● DIRECTIONS: In the data below, the answer is the run of lines from the line containing "r => Some r" through the line containing "match r with", both included; print it exactly and nothing else.
*** DATA RECORDS ***
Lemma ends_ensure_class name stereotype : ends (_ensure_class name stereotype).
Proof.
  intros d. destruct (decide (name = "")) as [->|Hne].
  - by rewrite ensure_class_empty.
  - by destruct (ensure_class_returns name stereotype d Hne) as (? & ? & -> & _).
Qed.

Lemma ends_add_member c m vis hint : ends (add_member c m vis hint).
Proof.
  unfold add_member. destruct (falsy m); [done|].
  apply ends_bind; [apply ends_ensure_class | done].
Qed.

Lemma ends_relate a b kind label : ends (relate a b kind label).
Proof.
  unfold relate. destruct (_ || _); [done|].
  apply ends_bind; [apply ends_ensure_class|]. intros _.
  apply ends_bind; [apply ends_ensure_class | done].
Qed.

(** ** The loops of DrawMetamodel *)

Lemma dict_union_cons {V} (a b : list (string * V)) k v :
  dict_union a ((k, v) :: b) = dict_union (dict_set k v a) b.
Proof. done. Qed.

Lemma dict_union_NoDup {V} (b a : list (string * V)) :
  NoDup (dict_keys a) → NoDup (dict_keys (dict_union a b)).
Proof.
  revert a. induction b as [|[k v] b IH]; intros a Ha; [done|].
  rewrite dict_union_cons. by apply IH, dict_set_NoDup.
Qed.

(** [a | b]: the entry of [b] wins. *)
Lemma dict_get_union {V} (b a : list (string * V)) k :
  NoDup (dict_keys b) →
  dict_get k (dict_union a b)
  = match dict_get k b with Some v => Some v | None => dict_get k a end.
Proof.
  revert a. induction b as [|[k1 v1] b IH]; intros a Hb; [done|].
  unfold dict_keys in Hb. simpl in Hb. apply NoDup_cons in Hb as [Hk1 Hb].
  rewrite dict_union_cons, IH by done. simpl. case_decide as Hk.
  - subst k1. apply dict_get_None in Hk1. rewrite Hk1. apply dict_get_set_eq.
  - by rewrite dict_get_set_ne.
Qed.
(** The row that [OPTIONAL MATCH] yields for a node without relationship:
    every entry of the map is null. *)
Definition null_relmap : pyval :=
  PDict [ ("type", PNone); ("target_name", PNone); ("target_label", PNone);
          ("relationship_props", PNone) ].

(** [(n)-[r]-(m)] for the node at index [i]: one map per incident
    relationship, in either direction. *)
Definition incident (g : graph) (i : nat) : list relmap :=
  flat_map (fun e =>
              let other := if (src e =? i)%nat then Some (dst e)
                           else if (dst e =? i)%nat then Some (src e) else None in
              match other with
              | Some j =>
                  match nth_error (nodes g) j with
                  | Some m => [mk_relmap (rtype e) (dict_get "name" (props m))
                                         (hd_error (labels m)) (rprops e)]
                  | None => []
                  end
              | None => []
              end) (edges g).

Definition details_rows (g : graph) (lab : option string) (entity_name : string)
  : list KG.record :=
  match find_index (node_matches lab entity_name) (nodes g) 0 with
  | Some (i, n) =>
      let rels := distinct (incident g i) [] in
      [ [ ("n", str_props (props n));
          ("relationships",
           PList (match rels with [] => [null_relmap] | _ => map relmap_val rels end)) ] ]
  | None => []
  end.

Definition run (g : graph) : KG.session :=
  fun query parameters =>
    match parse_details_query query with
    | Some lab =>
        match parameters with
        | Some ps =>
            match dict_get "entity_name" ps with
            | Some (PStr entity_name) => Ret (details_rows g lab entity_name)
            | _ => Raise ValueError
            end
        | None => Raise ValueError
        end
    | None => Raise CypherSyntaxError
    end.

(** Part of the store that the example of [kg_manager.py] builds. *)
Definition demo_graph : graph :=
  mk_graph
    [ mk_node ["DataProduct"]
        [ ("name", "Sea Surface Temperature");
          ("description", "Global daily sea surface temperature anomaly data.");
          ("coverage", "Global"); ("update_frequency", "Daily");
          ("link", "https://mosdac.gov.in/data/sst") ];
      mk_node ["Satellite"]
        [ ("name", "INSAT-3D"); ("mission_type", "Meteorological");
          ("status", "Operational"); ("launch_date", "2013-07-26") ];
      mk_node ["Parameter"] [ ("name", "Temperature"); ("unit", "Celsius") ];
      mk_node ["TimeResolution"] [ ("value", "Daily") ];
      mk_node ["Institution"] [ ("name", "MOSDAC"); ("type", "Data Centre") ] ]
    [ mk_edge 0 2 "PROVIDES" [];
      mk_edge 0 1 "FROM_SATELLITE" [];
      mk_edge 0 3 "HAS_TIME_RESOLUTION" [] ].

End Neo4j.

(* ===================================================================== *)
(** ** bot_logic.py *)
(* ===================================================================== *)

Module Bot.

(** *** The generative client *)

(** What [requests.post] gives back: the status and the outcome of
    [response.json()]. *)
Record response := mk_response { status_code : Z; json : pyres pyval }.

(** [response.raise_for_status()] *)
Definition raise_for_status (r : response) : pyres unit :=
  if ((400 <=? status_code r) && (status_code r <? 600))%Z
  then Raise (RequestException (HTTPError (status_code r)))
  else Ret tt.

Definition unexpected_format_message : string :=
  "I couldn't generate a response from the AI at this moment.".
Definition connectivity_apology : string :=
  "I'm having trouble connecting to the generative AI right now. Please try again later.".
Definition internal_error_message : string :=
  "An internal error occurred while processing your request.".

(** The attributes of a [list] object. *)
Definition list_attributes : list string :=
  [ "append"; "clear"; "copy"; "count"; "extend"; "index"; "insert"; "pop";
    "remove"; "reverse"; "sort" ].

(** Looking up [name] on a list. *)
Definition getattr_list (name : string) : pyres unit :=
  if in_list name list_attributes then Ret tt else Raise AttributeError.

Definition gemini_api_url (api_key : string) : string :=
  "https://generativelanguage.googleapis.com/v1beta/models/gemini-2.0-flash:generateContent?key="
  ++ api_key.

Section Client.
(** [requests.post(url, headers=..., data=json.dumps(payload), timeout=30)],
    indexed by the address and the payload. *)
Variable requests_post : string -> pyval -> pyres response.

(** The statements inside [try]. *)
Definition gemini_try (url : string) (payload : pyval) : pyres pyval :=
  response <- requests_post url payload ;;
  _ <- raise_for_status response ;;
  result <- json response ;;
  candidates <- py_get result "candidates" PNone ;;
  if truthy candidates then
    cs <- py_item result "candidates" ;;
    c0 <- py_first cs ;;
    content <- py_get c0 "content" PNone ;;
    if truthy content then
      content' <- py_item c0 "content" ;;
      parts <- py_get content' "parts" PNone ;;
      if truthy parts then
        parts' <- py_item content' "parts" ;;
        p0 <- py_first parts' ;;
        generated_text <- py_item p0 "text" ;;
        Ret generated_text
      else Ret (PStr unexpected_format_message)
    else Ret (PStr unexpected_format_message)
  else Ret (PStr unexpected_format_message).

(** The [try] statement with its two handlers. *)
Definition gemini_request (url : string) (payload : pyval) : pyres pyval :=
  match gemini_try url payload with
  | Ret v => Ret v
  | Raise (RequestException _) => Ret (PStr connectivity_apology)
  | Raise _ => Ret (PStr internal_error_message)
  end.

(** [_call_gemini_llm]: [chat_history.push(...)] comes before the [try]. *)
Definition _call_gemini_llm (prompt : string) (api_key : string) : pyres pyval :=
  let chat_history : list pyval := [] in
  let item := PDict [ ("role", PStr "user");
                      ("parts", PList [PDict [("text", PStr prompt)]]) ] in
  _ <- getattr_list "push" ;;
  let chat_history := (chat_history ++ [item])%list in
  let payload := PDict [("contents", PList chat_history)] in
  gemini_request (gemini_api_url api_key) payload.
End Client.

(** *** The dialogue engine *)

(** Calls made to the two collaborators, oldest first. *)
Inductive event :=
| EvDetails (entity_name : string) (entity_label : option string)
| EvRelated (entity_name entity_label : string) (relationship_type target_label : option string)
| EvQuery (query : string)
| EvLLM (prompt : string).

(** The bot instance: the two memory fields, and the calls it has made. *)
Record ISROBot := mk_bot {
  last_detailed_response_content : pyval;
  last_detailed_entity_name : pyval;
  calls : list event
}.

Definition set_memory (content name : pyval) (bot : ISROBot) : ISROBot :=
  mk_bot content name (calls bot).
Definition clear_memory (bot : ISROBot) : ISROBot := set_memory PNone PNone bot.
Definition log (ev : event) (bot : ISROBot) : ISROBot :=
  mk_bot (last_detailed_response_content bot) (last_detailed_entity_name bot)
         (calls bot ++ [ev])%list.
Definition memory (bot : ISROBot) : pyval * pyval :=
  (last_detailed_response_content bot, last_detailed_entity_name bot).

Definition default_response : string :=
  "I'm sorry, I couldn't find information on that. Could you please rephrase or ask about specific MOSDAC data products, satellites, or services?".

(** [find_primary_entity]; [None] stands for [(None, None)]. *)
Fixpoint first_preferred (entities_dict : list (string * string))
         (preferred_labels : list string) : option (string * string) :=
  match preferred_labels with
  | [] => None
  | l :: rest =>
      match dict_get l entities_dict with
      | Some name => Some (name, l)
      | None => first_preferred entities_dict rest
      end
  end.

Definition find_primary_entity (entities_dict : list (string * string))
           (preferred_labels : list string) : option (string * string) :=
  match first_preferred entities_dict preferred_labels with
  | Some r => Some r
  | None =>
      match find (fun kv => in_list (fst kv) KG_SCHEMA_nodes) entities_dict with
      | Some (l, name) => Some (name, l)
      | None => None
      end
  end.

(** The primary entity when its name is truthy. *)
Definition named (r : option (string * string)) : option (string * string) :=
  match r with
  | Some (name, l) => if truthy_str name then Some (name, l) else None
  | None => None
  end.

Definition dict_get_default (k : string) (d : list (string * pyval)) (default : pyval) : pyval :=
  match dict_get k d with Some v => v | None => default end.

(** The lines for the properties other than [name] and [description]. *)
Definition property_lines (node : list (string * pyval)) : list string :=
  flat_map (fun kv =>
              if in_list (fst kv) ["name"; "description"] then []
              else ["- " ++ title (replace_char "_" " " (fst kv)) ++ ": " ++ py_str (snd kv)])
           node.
*** End of DATA RECORDS ***
● ANSWER FOR THIS EXERCISE:
  | Some r => Some r
  | None =>
      match find (fun kv => in_list (fst kv) KG_SCHEMA_nodes) entities_dict with
      | Some (l, name) => Some (name, l)
      | None => None
      end
  end.

(** The primary entity when its name is truthy. *)
Definition named (r : option (string * string)) : option (string * string) :=
  match r with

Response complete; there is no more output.